The strength of this report is a single-unit cohort study on a long-term base. Both validated clinical assessment and objective radiographic survey are performed with a comparison between two different types of injuries after RHA. Our study demonstrates encouraging results of RHA for irreparable radial head fractures at an average of nine-year follow up in both valgus injury cases and fracture dislocation cases. None receive subsequent removal or revision of radial head prosthesis. With further comparison of patient characteristics between two groups, statistically significant difference is noted in sex distribution, lateral collateral ligament involvement and time to RHA, which may extend substantial influence in functional and radiographic outcomes and warrant further investigation and comparison between two types of patients on a long-term base.
Biomechanical studies anecdotally analyzed stabilizing influence of radial head replacement based on valgus type injuries with medial collateral ligament insufficiency [14, 15]. However, little clinical information has been addressed on the long-term outcomes after RHA in irreparable radial head fractures with traumatic valgus instability. Harrington IJ, et al reported early experience on RHA between 1966 and 1979; eligible criteria was radial head fractures combined with elbow dislocation, fracture of the proximal ulna, fracture of a major portion of the coronoid process and the medial ligament tear [16]. Subsequent publication with a mean follow-up of 12 years confirmed the long-term function of RHA including two patients of valgus type injury [17]. Another publication in mid- to long-term results after bipolar RHA also reported excellent to good outcome while with a heterogeneity of injury patterns [18].

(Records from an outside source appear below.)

(* ===== verification/VmStack.v ===== *)
(** * VmStack: stack operations in terms of frames and capture trees

    [srel w M s m K]: the stack's entries are the frames of [K], their lists hold
    the captures that are the trees of [K]'s levels, and the memory holds nothing
    else but what the surround [w] keeps alive ([MemoHeap.mem_ok]). *)
From S2P Require Import Prelude Charset Input Code ITree Memo Stack Vm Pattern Compile Sem Machine CaptureHeap CaptureTree MemoHeap.

(** ** The stack whose lists hold given captures *)

Fixpoint conc_of (C : list ctree) (K : list (frame * list ctree)) : vm_stack :=
  match K with
  | [] => mk_stack [] (addr <$> C)
  | (f, C') :: K => let s := conc_of C' K in mk_stack (mk_sentry f (addr <$> C) :: entries s) (result s)
  end.

Definition conc (S : stk ctree) : vm_stack := conc_of (top S) (below S).

(** All its captures, and what they mean. *)
Definition roots (S : stk ctree) : list ctree := top S ++ concat (below S).*2.

Definition view (S : stk ctree) : stack := Stk (trees (top S)) ((λ fC, (fC.1, trees fC.2)) <$> below S).

Definition srel (w : surround) (M : knowledge) (s : vm_stack) (m : mem) (K : stack) : Prop :=
  ∃ S, s = conc S ∧ (mem_ok w M m (roots S) ∧ lean w m) ∧ view S = K.

(** The same with one new capture [t] at hand. *)
Definition loose (w : surround) (M : knowledge) (s : vm_stack) (m : mem) (t : ctree) (K : stack) : Prop :=
  ∃ S, s = conc S ∧ (mem_ok w M m (t :: roots S) ∧ lean w m) ∧ view S = K ∧ room (caps m) [addr t].

(** Append to the top list. *)
Definition add_top (s : vm_stack) (cs : list positive) : vm_stack :=
  match entries s with
  | [] => mk_stack [] (result s ++ cs)
  | e :: es => mk_stack (mk_sentry (stype e) (capt e ++ cs) :: es) (result s)
  end.

Lemma add_top_conc C K T : add_top (conc_of C K) (addr <$> T) = conc_of (C ++ T) K.
Proof. destruct K as [|[f C'] K]; unfold add_top; cbn; by rewrite fmap_app. Qed.

Lemma add_top_app s l k : add_top (add_top s l) k = add_top s (l ++ k).
Proof. destruct s as [[|e es] r]; unfold add_top; cbn; by rewrite (assoc_L (++)). Qed.

Lemma stypes_conc C K : stype <$> entries (conc_of C K) = K.*1.
Proof. revert C. induction K as [|[f C'] K IH]; intros C; [done |]. cbn. f_equal. apply IH. Qed.

Lemma length_conc C K : length (entries (conc_of C K)) = length K.
Proof. rewrite <- (length_fmap fst K), <- (stypes_conc C K). by rewrite length_fmap. Qed.

Lemma stack_add_capt_spec s cs m : room (caps m) cs →
  stack_add_capt s cs m = Ok (add_top s cs, with_caps m (bump (caps m) cs)).
Proof.
  intros Hs. unfold stack_add_capt, entry_add_capt, add_refs, add_top. rewrite (ref_all cs m Hs).
  by destruct (entries s).
Qed.

(** One by one, as when an entry's captures are handed out. *)
Lemma add_each_spec v U : room (caps (mm v)) U →
  add_each v U = Ok (set_sm v (add_top (st v) U) (with_caps (mm v) (bump (caps (mm v)) U))).
Proof.
  revert v. induction U as [|a U IH]; intros v Hr.
  { rewrite bump_nil, with_caps_eta. destruct v as [? [[|[] ?] ?]]; unfold add_top; cbn; by rewrite app_nil_r. }
  pose proof (room_app_l _ [a] U Hr) as Ha. unfold add_each. cbn [for_each]. rewrite (stack_add_capt_spec _ _ _ Ha). cbn_res.
  set (v1 := set_sm v _ _). fold (add_each v1 U). rewrite IH by (by apply room_bump).
  unfold v1. cbn. rewrite add_top_app, bump_app. do 2 f_equal. by rewrite (bump_perm _ (U ++ [a]) (a :: U)) by apply Permutation_app_comm.
Qed.

(** The list under every entry and the others. *)
Lemma conc_lists C K : ∃ T, concat (capt <$> entries (conc_of C K)) = addr <$> T ∧
  result (conc_of C K) = addr <$> base K C ∧ C ++ concat K.*2 ≡ₚ base K C ++ T.
Proof.
  revert C. induction K as [|[f C'] K IH]; intros C; [by exists [] |].
  destruct (IH C') as (T & HT & Hr & Hp). exists (C ++ T). cbn. split_and!; [by rewrite HT, fmap_app | done |].
  rewrite Hp. apply Permutation_app_swap_app.
Qed.

Lemma base_view K C : base ((λ fC, (fC.1, trees fC.2)) <$> K) (trees C) = trees (base K C).
Proof. revert C. induction K as [|[f C'] K IH]; intros C; [done |]. cbn. apply IH. Qed.

Section Stack.
Context (w : surround) (M : knowledge).
Notation srel := (srel w M).
Notation loose := (loose w M).
Notation modest := (modest w).

Lemma srel_frames s m K : srel s m K → stype <$> entries s = (below K).*1.
Proof.
  intros (S & -> & _ & <-). unfold conc, view. cbn [below]. rewrite stypes_conc, <- list_fmap_compose. done.
Qed.

(** Another table's knowledge. *)
Lemma srel_learn M' s m K : (∀ id q ex r, M id q ex r → M' id q ex r) → srel s m K → VmStack.srel w M' s m K.
Proof. intros HM (S & -> & [Hm Hl] & <-). exists S. split_and!; try done. by eapply mem_ok_learn. Qed.

Lemma srel_push f s m K : srel s m K → srel (push f s) m (spush f K).
Proof. intros (S & -> & Hm & <-). by exists (spush f S). Qed.

Lemma srel_nil s m C : srel s m (Stk C []) → entries s = [].
Proof. intros Hs. apply srel_frames in Hs. by destruct (entries s). Qed.

(** The top entry. *)
Lemma srel_cons s m K f C K' : srel s m K → below K = (f, C) :: K' → ∃ T T' B,
  s = mk_stack (mk_sentry f (addr <$> T) :: entries (conc_of T' B)) (result (conc_of T' B)) ∧
  (mem_ok w M m (T ++ T' ++ concat B.*2) ∧ lean w m) ∧ trees T = top K ∧ trees T' = C ∧ (λ fC, (fC.1, trees fC.2)) <$> B = K'.
Proof.
  intros ([T [|[g T'] B]] & -> & Hm & <-) HK; cbn in HK; [done |]. injection HK as -> <- <-. by exists T, T', B.
Qed.

Lemma srel_intro m T T' B C K' : mem_ok w M m T ∧ lean w m → T ≡ₚ T' ++ concat B.*2 → trees T' = C →
  (λ fC, (fC.1, trees fC.2)) <$> B = K' → srel (conc_of T' B) m (Stk C K').
Proof. intros [Hm Hl] Hp <- <-. exists (Stk T' B). split_and!; try done. by eapply mem_ok_perm. Qed.

(** Further references to a stack's captures are the ones it then drops. *)
Lemma bump_restore m T1 T2 : mem_ok w M m (T1 ++ T2) → modest m → room (caps m) (addr <$> T1) ∧
  for_each memo_capture_free (addr <$> T1) (with_caps m (bump (caps m) (addr <$> T1))) = Ok m.
Proof.
  intros Hok Hmo. pose proof (at_hand_room _ _ _ _ _ Hok (at_hand_app _ _ _ _ _) Hmo) as Hr. split; [done |].
  rewrite (unref_all (caps m)) by done. by destruct m.
Qed.

(** Pop into the entry below: it has further references, the popped entry drops its own. *)
Lemma srel_pop_keep s m K f K' : srel s m K → modest m → pop_keep K = Some (f, K') → ∃ T s1,
  let m1 := with_caps m (bump (caps m) (addr <$> T)) in
  stack_pop s true m = Ok (Some (mk_sentry f (addr <$> T), s1, m1)) ∧ trees T = top K ∧
  for_each memo_capture_free (addr <$> T) m1 = Ok m ∧ srel s1 m K' ∧
  ∃ S, s1 = conc S ∧ mem_ok w M m1 (T ++ roots S) ∧ view S = K'.
Proof.
  intros Hs Hmo HK. unfold pop_keep in HK. destruct (below K) as [|[g C] B0] eqn:EK; [done |]. injection HK as -> <-.
  destruct (srel_cons _ _ _ _ _ _ Hs EK) as (T & T' & B & -> & Hm & HT & <- & <-).
  destruct (bump_restore m _ _ (proj1 Hm) Hmo) as [Hr Hf]. exists T, (conc_of (T' ++ T) B).
  assert (T ++ T' ++ concat B.*2 ≡ₚ (T' ++ T) ++ concat B.*2) as Hp by (rewrite <- !(assoc_L (++)); apply Permutation_app_swap_app).
  split_and!; try done.
  - unfold stack_pop. cbn [entries result capt]. destruct (conc_of T' B) as [es r] eqn:Ec. cbn [entries result].
    rewrite (stack_add_capt_spec _ _ _ Hr). by rewrite <- Ec, add_top_conc.
  - eapply srel_intro; [exact Hm | done | by rewrite trees_app, HT | done].
  - exists (Stk (T' ++ T) B). split_and!; [done | | unfold view; cbn [top below]; by rewrite trees_app, HT].
    eapply mem_ok_perm; [apply mem_ok_bump; [exact (proj1 Hm) | apply at_hand_app | done] |]. by rewrite Hp.
Qed.

Lemma srel_pop_clear msg s m K f K' : srel s m K → modest m → pop_keep K = Some (f, K') →
  ∃ s1, pop_clear msg s true m = Ok (f, s1, m) ∧ srel s1 m K'.
Proof.
  intros Hs Hmo HK. destruct (srel_pop_keep _ _ _ _ _ Hs Hmo HK) as (T & s1 & Hp & _ & Hc & Hr & _). exists s1. split; [| done].
  unfold pop_clear. rewrite Hp. cbn [mbind res_bind]. unfold entry_clear_capt. cbn [capt]. by rewrite Hc.
Qed.

(** Pop and drop. *)
Lemma srel_pop_drop s m K f K' : srel s m K → pop_drop K = Some (f, K') → ∃ T s1,
  stack_pop s false m = Ok (Some (mk_sentry f (addr <$> T), s1, m)) ∧ trees T = top K ∧
  (∃ m1, for_each memo_capture_free (addr <$> T) m = Ok m1 ∧ srel s1 m1 K') ∧
  ∃ S, s1 = conc S ∧ (mem_ok w M m (T ++ roots S) ∧ lean w m) ∧ view S = K'.
Proof.
  intros Hs HK. unfold pop_drop in HK. destruct (below K) as [|[g C] B0] eqn:EK; [done |]. injection HK as -> <-.
  destruct (srel_cons _ _ _ _ _ _ Hs EK) as (T & T' & B & -> & [Hm Hl] & HT & <- & <-).
  destruct (free_list _ _ _ _ _ Hm) as (m1 & Hf & Hm1 & _ & Hl1).
  exists T, (conc_of T' B). split_and!; [by destruct (conc_of T' B) | done | |].
  - exists m1. split; [done |]. eapply srel_intro; [split; [exact Hm1 | by apply Hl1] | done..].
  - by exists (Stk T' B).
Qed.

(** The top entry's captures move down, its frame changes. *)
Lemma srel_prop s m K f K' g : srel s m K → pop_keep K = Some (f, K') → ∃ cs es, entries s = mk_sentry f cs :: es ∧
  srel (stack_prop_capt (mk_stack (mk_sentry g cs :: es) (result s))) m (spush g K').
Proof.
  intros Hs HK. unfold pop_keep in HK. destruct (below K) as [|[g' C] B0] eqn:EK; [done |]. injection HK as -> <-.
  destruct (srel_cons _ _ _ _ _ _ Hs EK) as (T & T' & B & -> & Hm & HT & <- & <-).
  exists (addr <$> T), (entries (conc_of T' B)). split; [done |]. cbn [result].
  assert (stack_prop_capt (mk_stack (mk_sentry g (addr <$> T) :: entries (conc_of T' B)) (result (conc_of T' B))) =
    push g (add_top (conc_of T' B) (addr <$> T))) as ->.
  { unfold stack_prop_capt, add_top, push. cbn [entries result]. by destruct (entries (conc_of T' B)). }
  rewrite add_top_conc. eapply srel_push, srel_intro; [exact Hm | | by rewrite trees_app, HT | done].
  rewrite <- !(assoc_L (++)). apply Permutation_app_swap_app.
Qed.

(** Change the top frame. *)
Lemma srel_top s m K f C K' g : srel s m K → below K = (f, C) :: K' → ∃ cs es, entries s = mk_sentry f cs :: es ∧
  srel (mk_stack (mk_sentry g cs :: es) (result s)) m (Stk (top K) ((g, C) :: K')).
Proof.
  intros Hs EK. destruct (srel_cons _ _ _ _ _ _ Hs EK) as (T & T' & B & -> & Hm & <- & <- & <-).
  exists (addr <$> T), (entries (conc_of T' B)). split; [done |]. by exists (Stk T ((g, T') :: B)).
Qed.

(** A second set of references to the top entry's captures, taken and dropped. *)
Lemma srel_copy s m K f C K' cs es : srel s m K → modest m → below K = (f, C) :: K' → entries s = mk_sentry f cs :: es → ∃ m1,
  capt_copy_ref cs m = Ok (cs, m1) ∧ for_each memo_capture_free cs m1 = Ok m.
Proof.
  intros Hs Hmo EK. destruct (srel_cons _ _ _ _ _ _ Hs EK) as (T & T' & B & -> & [Hm _] & _). intros [= <- <-].
  destruct (bump_restore m _ _ Hm Hmo) as [Hr Hf].
  exists (with_caps m (bump (caps m) (addr <$> T))). unfold capt_copy_ref, add_refs. by rewrite (ref_all _ m Hr).
Qed.

(** A fresh capture handed to the top list. *)
Lemma give_spec v s t m K : loose s m t K → ∃ s1, give v s (addr t) m = Ok (set_sm v s1 m) ∧
  srel s1 m (grow (trees_of t) K).
Proof.
  intros ([T B] & -> & Hm & <- & Hs).
  exists (add_top (conc (Stk T B)) [addr t]). unfold give. rewrite (stack_add_capt_spec _ _ _ Hs). cbn [mbind res_bind].
  pose proof (unref_all (caps m) [addr t] (with_caps m (bump (caps m) [addr t])) Hs eq_refl) as Hf.
  cbn [for_each] in Hf. destruct (memo_capture_free (addr t) _) as [m'| | |]; try done. injection Hf as ->. split.
  - cbn. by destruct m.
  - unfold conc. cbn [top below]. change [addr t] with (addr <$> [t]). rewrite add_top_conc. unfold view, grow. cbn [top below].
    eapply srel_intro; [exact Hm | | by rewrite trees_app, trees_one | done].
    unfold roots. cbn [top below]. rewrite <- (assoc_L (++)). apply Permutation_middle.
Qed.

(** The captures of a popped entry become the children of a new one. *)
Lemma srel_build s m K f K' id ty off len : srel s m K → modest m → pop_drop K = Some (f, K') → ∃ cs s1 m2 m3 t,
  stack_pop s false m = Ok (Some (mk_sentry f cs, s1, m)) ∧
  for_each (memo_capture_add (next_cap m)) cs (new_cap m (leaf id ty off len)).2 = Ok m2 ∧
  for_each memo_capture_free cs m2 = Ok m3 ∧ addr t = next_cap m ∧ trees_of t = built id ty off len (top K) ∧
  loose s1 m3 t K' ∧ (cs = [] → top K = []) ∧ modest m3.
Proof.
  intros Hs Hmo HK. destruct (srel_pop_drop _ _ _ _ _ Hs HK) as (T & s1 & Hp & HT & _ & S & -> & [Hm Hl] & <-).
  destruct (adopt _ _ _ id ty off len _ _ Hm Hmo) as (m2 & m3 & H1 & H2 & _ & (H3 & _) & H4 & H5).
  exists (addr <$> T), (conc S), m2, m3, (CT (next_cap m) id ty off len T).
  split_and!; try done; [by rewrite trees_of_CT, HT | exists S; split_and!; try done | rewrite <- HT; by intros ->%fmap_nil_inv | by apply H4].
  intros Hw. apply H4; [done | by apply Hl].
Qed.

(** A fresh capture without children. *)
Lemma srel_leaf s m K id ty off len v : srel s m K → modest m →
  ∃ s1 m1, give v s (next_cap m) (new_cap m (leaf id ty off len)).2 = Ok (set_sm v s1 m1) ∧
    srel s1 m1 (grow (built id ty off len []) K).
Proof.
  intros (S & -> & [Hm Hl] & <-) Hmo. destruct (adopt _ _ m id ty off len [] _ Hm Hmo) as (m2 & m3 & H1 & H2 & _ & (H3 & _) & H4 & H5).
  cbn in H1, H2. injection H1 as <-. injection H2 as <-.
  destruct (give_spec v (conc S) (CT (next_cap m) id ty off len []) (new_cap m (leaf id ty off len)).2 (view S)) as (s1 & Hg & Hr);
    [exists S; split_and!; try done; intros Hw; apply H4; [done | by apply Hl] |].
  by exists s1, (new_cap m (leaf id ty off len)).2.
Qed.
End Stack.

In the index study, surgical outcomes of RHA is analyzed and compared between valgus injury group and fracture dislocation group at an average of postoperative nine years. Significantly better results regarding elbow motion range and QuickDASH scores are found in valgus injury group than in fracture-dislocation group. While higher MEPS score and lower VAS are also found in valgus injury group, the difference is insignificant. This could be partially attributed to late treatment in more patients of valgus injury group. Based on comparison of patient characteristics between two groups, significantly longer time interval from injury to RHA is found in valgus injury group than in fracture dislocation group. There is a trend for the patients in valgus injury group to have treatment delay, which could be a negative influence and lead to less remarkable difference in MEPS. Postoperative complication is comparable in both groups, and not directly related to the prosthesis implantation. Therefore, early decision making and selection of proper candidates for RHA is recommended in optimization of treatment outcomes.
Late complications with RHA are commonly reported in the literature including arthrosis, pain, elbow stiffness, and heterotopic ossification. In our cases, no significant difference is noted regarding overall complication between two groups. There is an equal patient number of arthrosis in each group, and none of the radiographic analysis presented capitellar erosion. Literature review showing capitellar erosion and arthrosis has been a general concern following RHA [19, 20]. Recent biomechanical studies comparing different prosthesis design suggest greater radiocapitellar contract in monoblock prosthesis may better resist instability and lessen cartilage attrition [21, 22]. While the reported outcome favors monoblock design in our series as well as other clinical studies [8], avoidance of cartilage erosion and arthrosis could be attributed to many factors and technical demands in addition to prosthesis profiles [23].
Periprosthetic osteolysis has been commonly observed around smooth-stemmed radial head prosthesis with loose-fit implantation. In our study, the incidence is significantly higher with fracture dislocation group than valgus injury group. By measuring the osteolysis area from latest radiographs, radiolucency score is also higher in the fracture dislocation group while the difference is not significant. PCC reveals no correlation is found in radiolucency score with VAS and QuickDASH in both groups, and with MEPS in fracture dislocation group. This is comparable with short- to mid-term reports in previous publication [24, 25]. However, analysis between radiolucency score and MEPS in valgus injury group exhibits low to moderate correlation, which warrants extended cohort study with long-term survey.
Several limitations in our study include relatively small sample size with heterogeneity of trauma severity. Pre-injured status of the involved limb could not be fully assessed owing to the retrospective nature. Finally, the missing data in the cases excluded due to insufficient medical records may exert a possible influence on the statistical outcomes.